(Stored data entries)
######

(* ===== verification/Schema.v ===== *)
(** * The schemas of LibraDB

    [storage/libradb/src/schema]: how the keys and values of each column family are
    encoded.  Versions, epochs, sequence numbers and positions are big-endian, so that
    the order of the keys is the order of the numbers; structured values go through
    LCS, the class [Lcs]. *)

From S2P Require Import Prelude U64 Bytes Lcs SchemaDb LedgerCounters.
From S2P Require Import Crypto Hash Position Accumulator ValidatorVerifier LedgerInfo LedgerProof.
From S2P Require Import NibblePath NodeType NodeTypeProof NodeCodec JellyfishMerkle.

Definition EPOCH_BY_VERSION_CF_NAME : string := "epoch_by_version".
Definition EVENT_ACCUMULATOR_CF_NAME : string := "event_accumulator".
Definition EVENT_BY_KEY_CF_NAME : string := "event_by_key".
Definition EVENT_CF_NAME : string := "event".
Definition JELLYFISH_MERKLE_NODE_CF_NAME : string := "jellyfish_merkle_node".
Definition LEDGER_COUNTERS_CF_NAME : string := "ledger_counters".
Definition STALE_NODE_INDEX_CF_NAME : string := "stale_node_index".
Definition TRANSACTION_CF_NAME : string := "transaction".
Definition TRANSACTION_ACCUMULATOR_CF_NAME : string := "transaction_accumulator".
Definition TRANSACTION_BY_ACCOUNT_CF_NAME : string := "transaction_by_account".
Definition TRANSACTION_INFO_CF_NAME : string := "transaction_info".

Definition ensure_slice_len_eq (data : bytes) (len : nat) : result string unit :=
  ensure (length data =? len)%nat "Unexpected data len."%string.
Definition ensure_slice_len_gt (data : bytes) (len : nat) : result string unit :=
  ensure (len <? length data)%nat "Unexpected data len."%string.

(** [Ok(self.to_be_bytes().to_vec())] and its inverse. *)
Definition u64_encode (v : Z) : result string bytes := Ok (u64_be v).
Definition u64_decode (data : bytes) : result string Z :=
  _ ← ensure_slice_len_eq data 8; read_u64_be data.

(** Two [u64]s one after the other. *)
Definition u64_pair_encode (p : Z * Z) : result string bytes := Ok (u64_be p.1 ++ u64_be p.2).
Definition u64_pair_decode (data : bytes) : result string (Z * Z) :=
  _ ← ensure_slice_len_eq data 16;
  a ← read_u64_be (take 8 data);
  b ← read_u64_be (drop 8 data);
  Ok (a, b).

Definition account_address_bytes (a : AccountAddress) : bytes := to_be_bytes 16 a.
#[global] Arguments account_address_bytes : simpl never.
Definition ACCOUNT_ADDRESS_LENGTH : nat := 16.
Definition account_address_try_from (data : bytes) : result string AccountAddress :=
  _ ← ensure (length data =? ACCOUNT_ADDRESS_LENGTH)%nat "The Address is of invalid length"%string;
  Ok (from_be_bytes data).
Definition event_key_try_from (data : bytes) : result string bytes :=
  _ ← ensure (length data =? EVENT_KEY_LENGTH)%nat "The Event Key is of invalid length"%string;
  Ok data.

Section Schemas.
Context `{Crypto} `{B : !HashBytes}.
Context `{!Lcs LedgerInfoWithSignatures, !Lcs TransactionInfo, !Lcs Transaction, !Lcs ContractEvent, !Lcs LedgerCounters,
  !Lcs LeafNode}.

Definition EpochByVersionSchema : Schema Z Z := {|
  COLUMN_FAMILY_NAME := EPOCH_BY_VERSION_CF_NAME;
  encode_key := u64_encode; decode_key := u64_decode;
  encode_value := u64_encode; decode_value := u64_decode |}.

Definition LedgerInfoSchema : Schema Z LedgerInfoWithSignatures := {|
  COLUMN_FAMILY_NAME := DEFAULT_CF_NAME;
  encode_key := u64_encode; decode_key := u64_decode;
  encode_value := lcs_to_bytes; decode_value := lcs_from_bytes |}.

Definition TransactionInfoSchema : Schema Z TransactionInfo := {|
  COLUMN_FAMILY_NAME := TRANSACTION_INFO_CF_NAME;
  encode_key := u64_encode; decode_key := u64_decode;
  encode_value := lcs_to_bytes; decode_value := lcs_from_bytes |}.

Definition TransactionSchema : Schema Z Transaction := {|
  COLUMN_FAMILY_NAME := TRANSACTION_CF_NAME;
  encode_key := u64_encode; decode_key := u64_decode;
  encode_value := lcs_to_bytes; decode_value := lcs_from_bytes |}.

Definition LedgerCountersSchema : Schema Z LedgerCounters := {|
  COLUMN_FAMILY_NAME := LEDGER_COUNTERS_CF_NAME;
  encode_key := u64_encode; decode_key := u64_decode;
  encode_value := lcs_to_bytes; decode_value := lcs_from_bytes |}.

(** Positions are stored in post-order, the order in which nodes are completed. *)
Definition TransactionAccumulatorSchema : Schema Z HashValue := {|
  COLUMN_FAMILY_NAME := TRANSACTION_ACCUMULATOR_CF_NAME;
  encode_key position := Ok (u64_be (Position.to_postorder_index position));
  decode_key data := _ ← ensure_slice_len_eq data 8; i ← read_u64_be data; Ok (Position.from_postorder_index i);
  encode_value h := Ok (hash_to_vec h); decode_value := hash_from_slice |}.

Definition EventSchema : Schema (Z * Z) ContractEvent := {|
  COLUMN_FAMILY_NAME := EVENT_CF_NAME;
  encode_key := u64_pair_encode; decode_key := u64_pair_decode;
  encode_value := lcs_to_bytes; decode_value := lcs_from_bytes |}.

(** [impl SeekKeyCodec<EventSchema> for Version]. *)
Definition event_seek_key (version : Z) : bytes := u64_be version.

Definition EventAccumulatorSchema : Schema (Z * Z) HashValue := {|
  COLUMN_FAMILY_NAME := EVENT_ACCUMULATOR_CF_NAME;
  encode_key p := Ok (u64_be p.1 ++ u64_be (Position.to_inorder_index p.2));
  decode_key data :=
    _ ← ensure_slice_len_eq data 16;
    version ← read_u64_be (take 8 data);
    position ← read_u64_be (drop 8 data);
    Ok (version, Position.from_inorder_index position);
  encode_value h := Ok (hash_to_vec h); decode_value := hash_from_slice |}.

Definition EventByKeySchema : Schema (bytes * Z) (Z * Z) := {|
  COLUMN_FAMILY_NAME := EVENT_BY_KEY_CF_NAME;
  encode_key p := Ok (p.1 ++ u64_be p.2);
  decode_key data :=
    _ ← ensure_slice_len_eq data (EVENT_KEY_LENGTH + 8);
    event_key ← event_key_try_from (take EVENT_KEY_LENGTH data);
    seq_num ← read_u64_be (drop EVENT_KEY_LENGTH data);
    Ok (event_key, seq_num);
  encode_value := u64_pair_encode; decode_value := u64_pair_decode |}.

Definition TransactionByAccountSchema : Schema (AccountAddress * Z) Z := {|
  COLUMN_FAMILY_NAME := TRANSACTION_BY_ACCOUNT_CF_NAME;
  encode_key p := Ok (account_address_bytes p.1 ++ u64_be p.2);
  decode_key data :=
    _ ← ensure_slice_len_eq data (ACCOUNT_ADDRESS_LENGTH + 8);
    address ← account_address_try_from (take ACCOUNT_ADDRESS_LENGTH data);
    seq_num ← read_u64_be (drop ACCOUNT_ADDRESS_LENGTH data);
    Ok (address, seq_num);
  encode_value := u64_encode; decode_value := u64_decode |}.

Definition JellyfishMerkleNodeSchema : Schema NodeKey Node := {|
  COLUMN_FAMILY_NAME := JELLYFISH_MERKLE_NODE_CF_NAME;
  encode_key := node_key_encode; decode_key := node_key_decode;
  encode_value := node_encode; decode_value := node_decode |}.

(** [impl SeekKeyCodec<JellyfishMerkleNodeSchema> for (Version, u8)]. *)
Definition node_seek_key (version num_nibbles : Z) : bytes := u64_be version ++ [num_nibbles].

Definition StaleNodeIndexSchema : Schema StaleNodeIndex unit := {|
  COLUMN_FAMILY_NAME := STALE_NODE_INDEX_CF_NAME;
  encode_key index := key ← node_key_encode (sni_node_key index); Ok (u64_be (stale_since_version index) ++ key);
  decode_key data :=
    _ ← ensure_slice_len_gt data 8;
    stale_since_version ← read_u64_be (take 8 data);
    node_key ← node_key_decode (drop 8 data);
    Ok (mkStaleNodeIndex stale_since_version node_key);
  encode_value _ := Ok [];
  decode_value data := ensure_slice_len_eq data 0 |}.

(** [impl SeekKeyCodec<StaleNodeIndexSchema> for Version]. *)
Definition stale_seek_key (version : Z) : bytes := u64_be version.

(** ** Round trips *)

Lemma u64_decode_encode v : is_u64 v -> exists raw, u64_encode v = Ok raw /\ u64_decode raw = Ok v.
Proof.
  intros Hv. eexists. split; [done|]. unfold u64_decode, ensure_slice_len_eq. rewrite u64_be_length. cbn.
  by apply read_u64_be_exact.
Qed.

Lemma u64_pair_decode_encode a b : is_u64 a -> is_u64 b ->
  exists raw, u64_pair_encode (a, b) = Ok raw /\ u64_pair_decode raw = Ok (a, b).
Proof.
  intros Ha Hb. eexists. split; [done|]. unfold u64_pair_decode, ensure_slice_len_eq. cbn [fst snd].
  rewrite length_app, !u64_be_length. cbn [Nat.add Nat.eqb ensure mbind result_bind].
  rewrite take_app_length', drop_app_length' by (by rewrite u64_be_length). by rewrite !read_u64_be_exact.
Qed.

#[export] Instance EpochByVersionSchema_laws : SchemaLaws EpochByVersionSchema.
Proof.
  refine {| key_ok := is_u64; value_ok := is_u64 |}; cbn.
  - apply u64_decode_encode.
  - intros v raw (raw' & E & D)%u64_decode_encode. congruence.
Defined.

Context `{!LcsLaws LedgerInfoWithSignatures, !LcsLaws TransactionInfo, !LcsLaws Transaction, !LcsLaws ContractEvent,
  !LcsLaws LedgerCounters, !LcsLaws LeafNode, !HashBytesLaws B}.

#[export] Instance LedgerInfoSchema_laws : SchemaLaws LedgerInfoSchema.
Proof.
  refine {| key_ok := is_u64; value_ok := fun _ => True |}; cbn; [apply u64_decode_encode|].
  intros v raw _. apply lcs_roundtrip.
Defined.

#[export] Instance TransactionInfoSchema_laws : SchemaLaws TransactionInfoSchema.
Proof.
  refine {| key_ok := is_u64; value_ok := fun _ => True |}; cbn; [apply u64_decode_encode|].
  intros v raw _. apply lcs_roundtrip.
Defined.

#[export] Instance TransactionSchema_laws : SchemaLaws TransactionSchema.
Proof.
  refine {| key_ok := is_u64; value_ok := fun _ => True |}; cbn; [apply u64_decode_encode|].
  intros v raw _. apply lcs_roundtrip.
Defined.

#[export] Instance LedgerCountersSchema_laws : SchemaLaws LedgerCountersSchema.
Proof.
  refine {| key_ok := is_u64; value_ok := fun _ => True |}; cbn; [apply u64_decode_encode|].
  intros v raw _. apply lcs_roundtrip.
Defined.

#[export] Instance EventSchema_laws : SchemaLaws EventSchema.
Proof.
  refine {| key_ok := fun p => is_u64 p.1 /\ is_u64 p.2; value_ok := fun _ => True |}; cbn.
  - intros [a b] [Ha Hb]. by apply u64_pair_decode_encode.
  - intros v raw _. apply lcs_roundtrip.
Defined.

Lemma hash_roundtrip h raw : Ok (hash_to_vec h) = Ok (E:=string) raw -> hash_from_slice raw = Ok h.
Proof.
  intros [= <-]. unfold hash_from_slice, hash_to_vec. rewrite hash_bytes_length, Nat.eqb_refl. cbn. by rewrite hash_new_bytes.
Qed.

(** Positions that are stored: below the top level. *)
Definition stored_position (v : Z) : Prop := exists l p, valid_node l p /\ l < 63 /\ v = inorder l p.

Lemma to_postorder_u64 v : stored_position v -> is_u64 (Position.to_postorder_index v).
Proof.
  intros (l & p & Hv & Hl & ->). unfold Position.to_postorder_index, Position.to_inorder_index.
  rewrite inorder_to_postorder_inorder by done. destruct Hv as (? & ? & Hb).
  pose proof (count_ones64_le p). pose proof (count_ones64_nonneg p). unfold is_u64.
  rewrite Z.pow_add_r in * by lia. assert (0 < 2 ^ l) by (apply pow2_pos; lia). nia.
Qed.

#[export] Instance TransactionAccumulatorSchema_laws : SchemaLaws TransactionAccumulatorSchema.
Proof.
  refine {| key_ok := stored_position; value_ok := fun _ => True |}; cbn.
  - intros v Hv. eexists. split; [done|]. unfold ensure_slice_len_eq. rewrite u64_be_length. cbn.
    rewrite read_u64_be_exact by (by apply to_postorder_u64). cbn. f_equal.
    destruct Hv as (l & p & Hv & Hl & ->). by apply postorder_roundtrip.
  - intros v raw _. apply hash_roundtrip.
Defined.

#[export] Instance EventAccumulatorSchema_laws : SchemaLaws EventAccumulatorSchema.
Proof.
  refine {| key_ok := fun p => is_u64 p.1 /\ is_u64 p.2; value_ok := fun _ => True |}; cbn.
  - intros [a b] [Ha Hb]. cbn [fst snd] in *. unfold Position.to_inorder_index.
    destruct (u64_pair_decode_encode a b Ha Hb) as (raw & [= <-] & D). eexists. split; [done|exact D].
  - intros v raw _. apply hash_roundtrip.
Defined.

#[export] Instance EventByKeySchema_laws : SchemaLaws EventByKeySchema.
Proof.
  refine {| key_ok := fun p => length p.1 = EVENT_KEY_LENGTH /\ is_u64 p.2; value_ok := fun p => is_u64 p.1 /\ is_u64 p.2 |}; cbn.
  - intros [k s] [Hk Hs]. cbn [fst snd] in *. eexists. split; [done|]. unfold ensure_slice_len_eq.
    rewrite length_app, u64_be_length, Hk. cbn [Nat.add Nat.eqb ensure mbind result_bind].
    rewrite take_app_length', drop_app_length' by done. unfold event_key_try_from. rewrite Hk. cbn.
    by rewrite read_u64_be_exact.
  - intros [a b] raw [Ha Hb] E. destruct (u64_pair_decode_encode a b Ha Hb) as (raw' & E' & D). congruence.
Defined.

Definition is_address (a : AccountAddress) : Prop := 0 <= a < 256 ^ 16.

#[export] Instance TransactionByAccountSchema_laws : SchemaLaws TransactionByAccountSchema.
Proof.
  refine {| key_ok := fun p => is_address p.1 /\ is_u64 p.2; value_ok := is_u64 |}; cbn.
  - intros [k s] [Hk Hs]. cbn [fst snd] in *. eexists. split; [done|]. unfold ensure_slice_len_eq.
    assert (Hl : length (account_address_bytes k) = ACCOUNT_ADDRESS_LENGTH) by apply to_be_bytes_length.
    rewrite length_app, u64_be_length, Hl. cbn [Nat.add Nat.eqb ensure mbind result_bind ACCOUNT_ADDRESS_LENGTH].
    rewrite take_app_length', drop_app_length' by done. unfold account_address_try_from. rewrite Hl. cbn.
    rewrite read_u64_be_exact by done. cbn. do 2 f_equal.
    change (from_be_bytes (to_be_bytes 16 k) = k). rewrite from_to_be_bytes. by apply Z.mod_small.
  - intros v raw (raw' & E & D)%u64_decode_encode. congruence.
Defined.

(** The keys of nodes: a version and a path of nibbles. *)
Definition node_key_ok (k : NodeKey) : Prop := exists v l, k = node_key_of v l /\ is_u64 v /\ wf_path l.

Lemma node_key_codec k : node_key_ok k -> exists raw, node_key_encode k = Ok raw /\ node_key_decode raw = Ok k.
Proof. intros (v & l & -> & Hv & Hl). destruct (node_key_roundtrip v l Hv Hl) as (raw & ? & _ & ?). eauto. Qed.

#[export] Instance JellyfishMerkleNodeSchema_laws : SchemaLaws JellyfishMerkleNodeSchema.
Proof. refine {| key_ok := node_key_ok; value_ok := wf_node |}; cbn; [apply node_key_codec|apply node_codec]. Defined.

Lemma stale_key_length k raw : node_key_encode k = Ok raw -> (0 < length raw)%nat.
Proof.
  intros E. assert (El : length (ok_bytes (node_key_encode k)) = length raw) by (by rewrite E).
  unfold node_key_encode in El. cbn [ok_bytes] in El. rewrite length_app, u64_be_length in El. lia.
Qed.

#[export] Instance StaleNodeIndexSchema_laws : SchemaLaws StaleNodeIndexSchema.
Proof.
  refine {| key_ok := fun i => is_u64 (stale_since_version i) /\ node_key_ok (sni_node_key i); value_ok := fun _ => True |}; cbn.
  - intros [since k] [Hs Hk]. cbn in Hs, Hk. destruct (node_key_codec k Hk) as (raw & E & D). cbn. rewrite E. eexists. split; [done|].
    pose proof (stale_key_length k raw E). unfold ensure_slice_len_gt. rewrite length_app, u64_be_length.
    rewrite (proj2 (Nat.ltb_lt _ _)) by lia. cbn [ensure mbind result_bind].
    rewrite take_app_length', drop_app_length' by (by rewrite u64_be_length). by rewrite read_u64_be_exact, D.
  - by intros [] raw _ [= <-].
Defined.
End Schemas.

######

Look back at the data above. Transcribe exactly the lines starting at the line that contains "decode_key data := _" and ending at the line that contains "Definition EventByKeySchema : Schema".

  decode_key data := _ ← ensure_slice_len_eq data 8; i ← read_u64_be data; Ok (Position.from_postorder_index i);
  encode_value h := Ok (hash_to_vec h); decode_value := hash_from_slice |}.

Definition EventSchema : Schema (Z * Z) ContractEvent := {|
  COLUMN_FAMILY_NAME := EVENT_CF_NAME;
  encode_key := u64_pair_encode; decode_key := u64_pair_decode;
  encode_value := lcs_to_bytes; decode_value := lcs_from_bytes |}.

(** [impl SeekKeyCodec<EventSchema> for Version]. *)
Definition event_seek_key (version : Z) : bytes := u64_be version.

Definition EventAccumulatorSchema : Schema (Z * Z) HashValue := {|
  COLUMN_FAMILY_NAME := EVENT_ACCUMULATOR_CF_NAME;
  encode_key p := Ok (u64_be p.1 ++ u64_be (Position.to_inorder_index p.2));
  decode_key data :=
    _ ← ensure_slice_len_eq data 16;
    version ← read_u64_be (take 8 data);
    position ← read_u64_be (drop 8 data);
    Ok (version, Position.from_inorder_index position);
  encode_value h := Ok (hash_to_vec h); decode_value := hash_from_slice |}.

Definition EventByKeySchema : Schema (bytes * Z) (Z * Z) := {|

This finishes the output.